(Records for processing Opens)

(** [a or b] on strings, and on a value that is [None] or a [str]. *)
Definition or_str (a b : string) : string := if truthy a then a else b.

Definition or_opt (a : option string) (b : string) : string :=
  match a with
  | Some s => or_str s b
  | None => b
  end.

(** How an f-string renders a value that is [None] or a [str]. *)
Definition fmt (v : option string) : string :=
  match v with
  | Some s => s
  | None => "None"
  end.

(** [s.encode("utf-8")]: strings already hold their UTF-8 bytes.  A [str]
    with a lone surrogate, which Python refuses to encode, is not a value of
    [string] here. *)
Definition encode_utf8 (s : string) : list Byte.byte := list_byte_of_string s.

(** The lines of a text, split at line feeds as a file reader does: every
    line feed ends a line, and a last line without one still counts. *)
Fixpoint lines_from (cur : string) (s : string) : list string :=
  match s with
  | EmptyString => if truthy cur then [cur] else []
  | String c rest =>
      if Ascii.eqb c (ascii_of_nat 10) then cur :: lines_from "" rest
      else lines_from (cur ++ String c "") rest
  end.

Definition lines (s : string) : list string := lines_from "" s.

(** [bytes.decode("utf-8")], the inverse of [encode_utf8]. *)
Definition decode_utf8 (b : list Byte.byte) : string := string_of_list_byte b.

Definition no_line_feed (s : string) : bool :=
  forallb (λ c, negb (Ascii.eqb c (ascii_of_nat 10))) (list_ascii_of_string s).

(** ** [argparse]: the options of the command line *)

Module Args.

(** What the command line carries: for each option, its value when the
    option is present.  Every option is declared with [type=str].  A value
    of this type stands for a command line made of declared options, each
    followed by its value; a request for help and a command line the parser
    refuses for its form (an unknown or ambiguous option, an option without
    value) are not values of it. *)
Record cmdline : Type := Cmdline {
  opt_token : option string;
  opt_image : option string;
  opt_git_url : option string;
  opt_git_repo : option string;
  opt_git_branch : option string;
  opt_git_token : option string;
  opt_password : option string;
  opt_webdav_url : option string;
  opt_webdav_user : option string;
  opt_webdav_pass : option string;
  opt_account_id : option string;
  opt_access_key_id : option string;
  opt_secret_access_key : option string;
}.

(** The namespace [parse_args] returns.  [git_repo] and [git_branch] are
    declared without a default and are [None] when absent. *)
Record Namespace : Type := mkNamespace {
  token : string;
  image : string;
  git_url : string;
  git_repo : option string;
  git_branch : option string;
  git_token : string;
  password : string;
  webdav_url : string;
  webdav_user : string;
  webdav_pass : string;
  account_id : string;
  access_key_id : string;
  secret_access_key : string;
}.

(** The required options absent from the command line, in the order of
    their declaration. *)
Definition missing_required (c : cmdline) : list string :=
  ((if opt_token c is None then ["--token"] else [])
   ++ (if opt_git_token c is None then ["--git-token"] else [])
   ++ (if opt_password c is None then ["--password"] else []))%list.

(** [parser.parse_args()]: a missing required option is an error, reported
    with the options that are missing; an absent optional one takes its
    declared default. *)
Definition parse_args (c : cmdline) : list string + Namespace :=
  match opt_token c, opt_git_token c, opt_password c with
  | Some t, Some gt, Some pw =>
      inr {| token := t;
             image := default "" (opt_image c);
             git_url := default "" (opt_git_url c);
             git_repo := opt_git_repo c;
             git_branch := opt_git_branch c;
             git_token := gt;
             password := pw;
             webdav_url := default "" (opt_webdav_url c);
             webdav_user := default "" (opt_webdav_user c);
             webdav_pass := default "" (opt_webdav_pass c);
             account_id := default "" (opt_account_id c);
             access_key_id := default "" (opt_access_key_id c);
             secret_access_key := default "" (opt_secret_access_key c) |}
  | _, _, _ => inl (missing_required c)
  end.

End Args.

(** ** The Hugging Face client and the observable events of a run *)

Module Hub.

(** One entry of [space_secrets]. *)
Record secret : Type := Secret { key : string; value : string }.

(** The platform behind [HfApi]: each call answers or raises and moves the
    platform to a new state.  [whoami] answers a dictionary, of which the
    script reads the entry [name] only. *)
Class HfApi (P : Type) : Type := {
  whoami : P → (exn + gmap string string) * P;
  create_repo :
    string → string → string → list secret → P → option exn * P;
  upload_file :
    string → string → list Byte.byte → string → P → option exn * P;
}.

(** What an observer of a run sees, in order: lines printed on standard
    output, the parser's report on standard error (its usage text and the
    required options that are missing), and calls on the client, each
    with the way it ended ([None]: returned; [Some e]: raised [e]). *)
Inductive event : Type :=
| Stdout (line : string)
| ParserError (missing : list string)
| NewHfApi (token : string)
| Whoami (result : exn + gmap string string)
| CreateRepo (repo_id repo_type space_sdk : string)
    (space_secrets : list secret) (raised : option exn)
| UploadFile (repo_id path_in_repo : string)
    (path_or_fileobj : list Byte.byte) (repo_type : string)
    (raised : option exn).

End Hub.
Import Hub.

Record world (G P : Type) : Type := World {
  rng : G;
  hub : P;
  trace : list event;
}.
Arguments World {G P} rng hub trace.
Arguments rng {G P} w.
Arguments hub {G P} w.
Arguments trace {G P} w.

(** ** The script *)

Section script.
Context {G : Type} `{!Rng G} {P : Type} `{!HfApi P}.

Definition log (e : event) (w : world G P) : world G P :=
  World (rng w) (hub w) (trace w ++ [e]).

(** [print(line)] *)
Definition print (line : string) : M (world G P) unit :=
  λ w, (Ret tt, log (Stdout line) w).

(** Running a computation of the [random] module in the world. *)
Definition with_rng {A} (m : M G A) : M (world G P) A :=
  λ w, let '(o, g') := m (rng w) in (o, World g' (hub w) (trace w)).

(** [HfApi(token=token)]: builds the client, without any request. *)
Definition new_HfApi (token : string) : M (world G P) unit :=
  λ w, (Ret tt, log (NewHfApi token) w).

(** [api.whoami()] *)
Definition api_whoami : M (world G P) (gmap string string) :=
  λ w, let '(r, p') := whoami (hub w) in
       let w' := World (rng w) p' (trace w ++ [Whoami r]) in
       match r with
       | inr user_info => (Ret user_info, w')
       | inl e => (Raise e, w')
       end.

Definition after_call (r : option exn) (w' : world G P) : outcome unit * world G P :=
  match r with
  | None => (Ret tt, w')
  | Some e => (Raise e, w')
  end.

(Records for processing Closes)

Return, word for word, every line from the line with "Definition api_whoami : M" to the final line of the data.

#### Written response
Definition api_whoami : M (world G P) (gmap string string) :=
  λ w, let '(r, p') := whoami (hub w) in
       let w' := World (rng w) p' (trace w ++ [Whoami r]) in
       match r with
       | inr user_info => (Ret user_info, w')
       | inl e => (Raise e, w')
       end.

Definition after_call (r : option exn) (w' : world G P) : outcome unit * world G P :=
  match r with
  | None => (Ret tt, w')
  | Some e => (Raise e, w')
  end.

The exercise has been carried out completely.